But an argument in favor of the non-auditory approaches arises from evidence for multisensory integration, which suggests that the objects of speech perception are distinct from units of non-speech auditory perception [see Goldstein and Fowler (2003) and Rosenblum (2008b) for examples and discussion]. The argument is that if visual or other sensory cues participate in the process of speech perception, the objects of speech perception cannot be auditory, or at least not exclusively auditory, and evidence supporting integration from multiple modalities serves to strengthen this position. However, this argument relies on the interpretation of these experimental findings as supporting multimodal integration in speech perception. For the air puff studies of Gick and Derrick (2009) and Massaro (2009); Derrick and Gick (2013) has argued that it is possible that the participants interpreted the airflow, when it was provided, as aspiration and relied on this interpretation in making their decision. That is, the criticism is that the participants may have based their responses only on tactile information without any integration with the auditory cues. The possibility that Gick and Derrick’s findings were simply the result of a general response to tactile stimuli was tested in Gick and Derrick (2009). A tap condition, in which contact with the same test locations was made using a metal solenoid plunger, established that while aero-tactile stimuli were able to shift speech perception, taps on the skin of the participants did not (see supplementary material, Gick and Derrick, 2009). Derrick and Gick (2013) argue that the results of this test are not just a control for a general attention effect caused by the addition of another type of stimuli, but also suggest that the integration of the tactile signal with the auditory signal is dependent upon it being perceived as “event-relevant, as opposed to merely synchronous” (Derrick and Gick, 2013, p. 406).
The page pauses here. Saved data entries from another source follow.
Definition kept_by_threads (R : DataQuery -> Prop) : Prop :=
  forall i d d', R d -> AsyncFetchOnePage i d = Some d' -> R d'.

#[export] Instance data_zoomable : zoomable get_data put_data AsyncFetchOnePage fetch_step (fun _ => 0%nat).
Proof.
  split.
  - intros d d' q _. unfold get_data, put_data. cbn. by destruct d'.
  - intros d q i d' Hg E. exists i. unfold fetch_step. by rewrite Hg, E.
  - intros d q i q' Hg E. left. unfold fetch_step in E. rewrite Hg in E.
    destruct (AsyncFetchOnePage i d) as [d'|] eqn:Ed; [|discriminate]. injection E as <-. eauto.
Qed.

Lemma over_put q0 R d q : over q0 (fun _ => True) q -> R d -> over q0 R (put_data d q).
Proof.
  intros [-> _] Hd. split; [done|]. exists d. split; [|done]. unfold get_data. cbn. by destruct d.
Qed.

Lemma over_any q0 (R : DataQuery -> Prop) q : over q0 R q -> over q0 (fun _ => True) q.
Proof. intros (E & d & Hd & _). split; [done|]. by exists d. Qed.

Lemma over_step q0 R i q q' : kept_by_threads R -> over q0 R q -> fetch_step i q = Some q' -> over q0 R q'.
Proof.
  intros Hk Ho E. pose proof (over_any _ _ _ Ho) as Ha. destruct Ho as (_ & d & Hg & Hd).
  unfold fetch_step in E. rewrite Hg in E. destruct (AsyncFetchOnePage i d) as [d'|] eqn:Ed; [|discriminate].
  injection E as <-. apply over_put; [done|by eapply Hk].
Qed.

(** A call of the inner query: what every schedule of its threads promises. *)
Lemma total_data {A B} (P : B -> TableQuery -> Prop) (out : A -> DataQuery -> Prop) (R : DataQuery -> Prop)
    (prg : main DataQuery A) (kont : A -> main TableQuery B) q0 q :
  over q0 R q -> (forall d, R d -> total AsyncFetchOnePage out prg d) ->
  (forall a q1, over q0 (out a) q1 -> total_t P (kont a) q1) ->
  total_t P (bind (data prg) kont) q.
Proof.
  intros Ho Hprg Hk. apply total_bind. pose proof (over_any _ _ _ Ho) as Ha. destruct Ho as (_ & d & Hg & Hd).
  unfold data. eapply total_mono; [|apply (zoom_total get_data put_data AsyncFetchOnePage fetch_step (fun _ => 0%nat)
    out (over q0 (fun _ => True)) prg q d)].
  - intros a q1 ([E _] & d1 & Hg1 & Hout). apply (Hk a q1). split; [done|]. by exists d1.
  - apply data_zoomable.
  - exact Ha.
  - intros d1 q1 Hq1. by apply over_put.
  - intros i q1 q2 Hq1. by apply over_step.
  - exact Hg.
  - by apply Hprg.
Qed.

(** The names the rows leave in the local array, up to the first row that cannot
    be converted. *)
Fixpoint names_read (columns : list ColumnMeta) (rows : list Row) (screen : Screen) : list text :=
  match rows with
  | [] => []
  | row :: rows =>
      let '(r, screen) := QueryFacts.row_result columns row screen in
      match r with
      | AI_SUCCESS => local_text array_at (snd screen) :: names_read columns rows screen
      | _ => []
      end
  end.

(** A row of one column. *)
Lemma row_result_single m (row : Row) (x : Datum) buf mem res buf' mem' :
  row !! 0%nat = Some x -> ReadToBuffer m x buf mem = Ok (res, buf', mem') -> res <> FAILURE ->
  QueryFacts.row_result [m] row ({[ 1 := buf ]}, mem) = (AI_SUCCESS, ({[ 1 := buf' ]}, mem')).
Proof.
  intros Hd Er Hres. unfold QueryFacts.row_result, QueryFacts.indices. cbn [length seq map QueryFacts.deliver].
  change (Z.of_nat 1) with 1. change (Z.to_nat (1 - 1)) with 0%nat.
  replace (({[ 1 := buf ]} : ColumnBindingMap) !! 1) with (Some buf) by done.
  replace ([m] !! 0%nat) with (Some m) by done. rewrite Hd, Er.
  assert (Ei : <[ 1 := buf' ]> ({[ 1 := buf ]} : ColumnBindingMap) = {[ 1 := buf' ]}) by apply insert_singleton_eq.
  rewrite Ei. by destruct res.
Qed.

(** A failure of the service after the first page ends the names like the last
    row does. *)
Lemma read_names_total fuel names columns rows b screen q0 q :
  over q0 (QueryFacts.at_rows usable columns rows b) q -> QueryFacts.screen_ok usable screen ->
  (length rows < fuel)%nat ->
  total_t (fun l q' => l = names ++ names_read columns rows screen /\ over q0 (fun _ => True) q')
    (read_names fuel names screen) q.
Proof.
  revert names rows screen q. induction fuel as [|f IH]; intros names rows screen q Ho Hs Hf; [lia|].
  cbn [read_names]. destruct rows as [|row rows].
  - eapply (total_data _ (fun r _ => fst r = if b then AI_ERROR else AI_NO_DATA)); [exact Ho|..].
    + intros d Hd. destruct b; eapply total_mono;
        [|by eapply QueryFacts.fetch_after_failure| |by eapply QueryFacts.fetch_at_end]; by intros r d' [-> _].
    + intros r q1 Hq1. assert (Er : fst r = if b then AI_ERROR else AI_NO_DATA) by (by destruct Hq1 as (_ & d & _ & ?)).
      rewrite Er. cbn [names_read]. rewrite app_nil_r. destruct b; constructor; (split; [done|by eapply over_any]).
  - eapply (total_data _ (fun r d => r = QueryFacts.row_result columns row screen /\
      QueryFacts.at_rows usable columns rows b d /\ QueryFacts.screen_ok usable (snd r))); [exact Ho|..].
    + intros d Hd. eapply total_mono; [|by apply (QueryFacts.fetch_row usable columns row rows b)].
      intros r d' [-> [Hd' _]]. split_and!; [done..|]. by eapply QueryFacts.row_result_ok.
    + intros r q1 Hq1. assert (Hr : r = QueryFacts.row_result columns row screen /\ QueryFacts.screen_ok usable (snd r))
        by (destruct Hq1 as (_ & d & _ & ? & _ & ?); done).
      destruct Hr as [Er Hs1]. cbn [names_read]. rewrite <- Er. destruct r as [r screen1]. cbn [fst snd] in *.
      assert (Hrest : over q0 (QueryFacts.at_rows usable columns rows b) q1)
        by (destruct Hq1 as (E & d & Hg & _ & ? & _); split; [done|by exists d]).
      destruct r; try (constructor; rewrite app_nil_r; split; [done|by eapply over_any]).
      eapply total_mono; [|apply IH; [exact Hrest|exact Hs1|cbn in Hf; lia]].
      intros l q' [-> Ho']. split; [|done]. by rewrite <- app_assoc.
Qed.

(** ** Executing *)

(** Nothing runs before the inner query is made. *)
Lemma still {A} (P : A -> TableQuery -> Prop) f m q q1 :
  dataQuery_ q = None -> f q = Some (q1, m) -> total_t P m q1 -> total_t P (Atomic f) q.
Proof.
  intros Hq E Hm. apply (total_atomic fetch_step _ fetch_step_pending) with (I := fun q1 => q1 = q); [done|..].
  - intros q2 i q3 -> Et. unfold fetch_step, get_data in Et. by rewrite Hq in Et.
  - intros q2 -> En. congruence.
  - intros q2 q3 m' -> E'. rewrite E in E'. by injection E' as <- <-.
Qed.

(** An action while the threads of the inner query run. *)
Lemma over_act {A} (P : A -> TableQuery -> Prop) f kont q0 q :
  over q0 (fun _ => True) q -> (forall q1, over q0 (fun _ => True) q1 -> total_t P (kont tt) (f q1)) ->
  total_t P (bind (act f) kont) q.
Proof.
  intros Hq Hk. apply (total_act fetch_step _ fetch_step_pending) with (I := over q0 (fun _ => True)); [done| |exact Hk].
  intros q1 i q2 Hq1. by apply over_step.
Qed.

(** The text of the inner query. *)
Definition pattern_of (a : TableArguments) : text :=
  let p := default SQL_ALL (arg_table a) in if empty p then SQL_ALL else p.

(** What the service's pages come to: the names, in order. *)
Definition names_of (ps : list ExecuteQueryResult) : list text :=
  names_read (QueryFacts.columns_of ps) (QueryFacts.page_rows ps) name_screen.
However, this test does not rule out Massaro’s suggestion that there was no integration, since it is still possible that speech perception during the experiment was unimodal, that is, based solely on aero-tactile information when it was provided, and on auditory information when aero-tactile information was not provided. The stimuli in Gick and Derrick (2009) and Derrick and Gick (2013) were masked by background noise. This made the acoustic stimuli less informative than they could have been under perfect acoustic conditions. Therefore, it might have been the case that the tactile stimulus was the most prominent signal, and as a result a unimodal response was made to it. The current study aims at investigating this question further. Specifically, we use voice onset time (VOT) continua systematically ranging over eight steps from voiceless to voiced sounds rather than endpoint stimuli only (as in the work by Gick and Derrick). This design enables us to show that biasing effects of air puffs are least at the endpoints and greatest for the ambiguous stimuli near the perceptual boundary, supporting interpretation of the tactile cues as forming an integrated rather than unimodal response.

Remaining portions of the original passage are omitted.